Прошло несколько недель: самое сверкающее и по-летнему теплое начало осени. Дни были натянуты, как тетива, готовая лопнуть, но стрелок пропал куда-то, и за лук брались новые и новые руки.
Над всем нависло безмолвие, быть может, умолк сам Всевышний? Дети не задавали никаких вопросов и смотрели на него полными обожания глазами. Можно бы подумать, что в нем им виделся целый исчезнувший подгорецкий мир и маленький мирок у домашних верстаков в полуподвале. Хаим перестал терзаться вопросами, он просто ощущал себя уже мертвым, лежащим вместе с убитыми в ущелье. Но когда он одаривал братьев каким-нибудь подобием ласки, им чудилось, что их лба или щеки коснулась охраняющая их покой длань самого Всевышнего. Однажды он, готовя еду, допустил какую-то оплошность и машинально, чтобы ее загладить, на сковородке с еще жидким тертым картофелем начертал Давидову звезду. Когда за столом один из братьев показал на своей тарелке глубокий след священного знака и закричал, что свершилось чудо, маленькое племя спасенных принялось от радости плакать и смеяться, совершенно оглушенное и вдохновленное этим дружественным сигналом, посланным свыше. Бог на какое-то мгновенье отвел глаза от подгорецких евреев, но теперь видно, что Он никуда не делся.

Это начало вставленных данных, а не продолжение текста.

(** * complyctl: assessment scope resolution and plan filtering

    A shallow embedding of [internal/complytime/plan/scope.go] (package
    [plan]): the construction of an [AssessmentScope] from OSCAL component
    definitions and its application to an OSCAL assessment plan.

    Conventions of the embedding.
    - A Go slice [[]T] whose nil-ness the code tests or assigns, and a
      pointer to a slice [*[]T], are values of [option (list T)]: [None] is
      [nil].  A pointer to a struct [*T] is an [option T].
    - The plan is a tree: no two nodes share a backing array or a pointee.
      In-place mutation through a pointer becomes a returned, updated value.
    - [includeControlsSet] (a Go [map[string]struct{}]) is a [gset string].
      A [range] statement over a Go map yields the keys in an order that the
      language leaves unspecified and that may change from one statement to
      the next; every executed [range] over a map therefore draws its order
      from an oracle, indexed by a counter of the map iterations so far.
    - A nil-pointer dereference is the failure of the computation ([None]).
    - The logger only receives a debug line; it is left out, and so is the
      first loop of [applyControlScope], which reads the property names of
      the root selections and discards them.
    - The OSCAL types come from go-oscal; the records keep the fields the
      package reads or writes and a few it carries along.  A field [F] of a
      struct [T] is named with a prefix for [T] ([ac_Props], [act_Props],
      [step_Props]) where the name [F] occurs in several structs. *)

From Stdlib Require Import String Ascii.
From stdpp Require Import gmap strings list fin_maps sorting.

Local Open Scope string_scope.
Local Open Scope list_scope.

(** * Part I: the program *)

(** ** Go slices *)

Definition slice (A : Type) : Type := option (list A).

(** The elements a [range] over the slice visits. *)
Definition elems {A} (s : slice A) : list A := default [] s.

(** [append(s, x)]: appending to a nil slice allocates. *)
Definition append {A} (s : slice A) (x : A) : slice A := Some (elems s ++ [x]).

В последние дни по деревне прошел слух, что монахини монастыря Святого Анастасия предлагают принять несколько еврейских детей. Но хотя некоторые уцелевшие еврейские матери и попытались что-то разузнать, до источника этих слухов никто не добрался. Хаим проводил целые дни в лихорадочных изысканиях, поскольку не слишком понимал, что это за монахини, как выглядит монастырь, и напрочь не знал, в каком городе он находится. Только один человек мог его привести к этим женщинам — лошадиный барышник, у которого Шломо заново перекрыл крышу, очень милостиво высказывавшийся в те дни, когда заезжал в Подгорец, по поводу, как он странно выражался, «людей иудейской веры». И оставался еще вопрос, который надо было решить: как малышам сопротивляться попыткам монахинь их окрестить.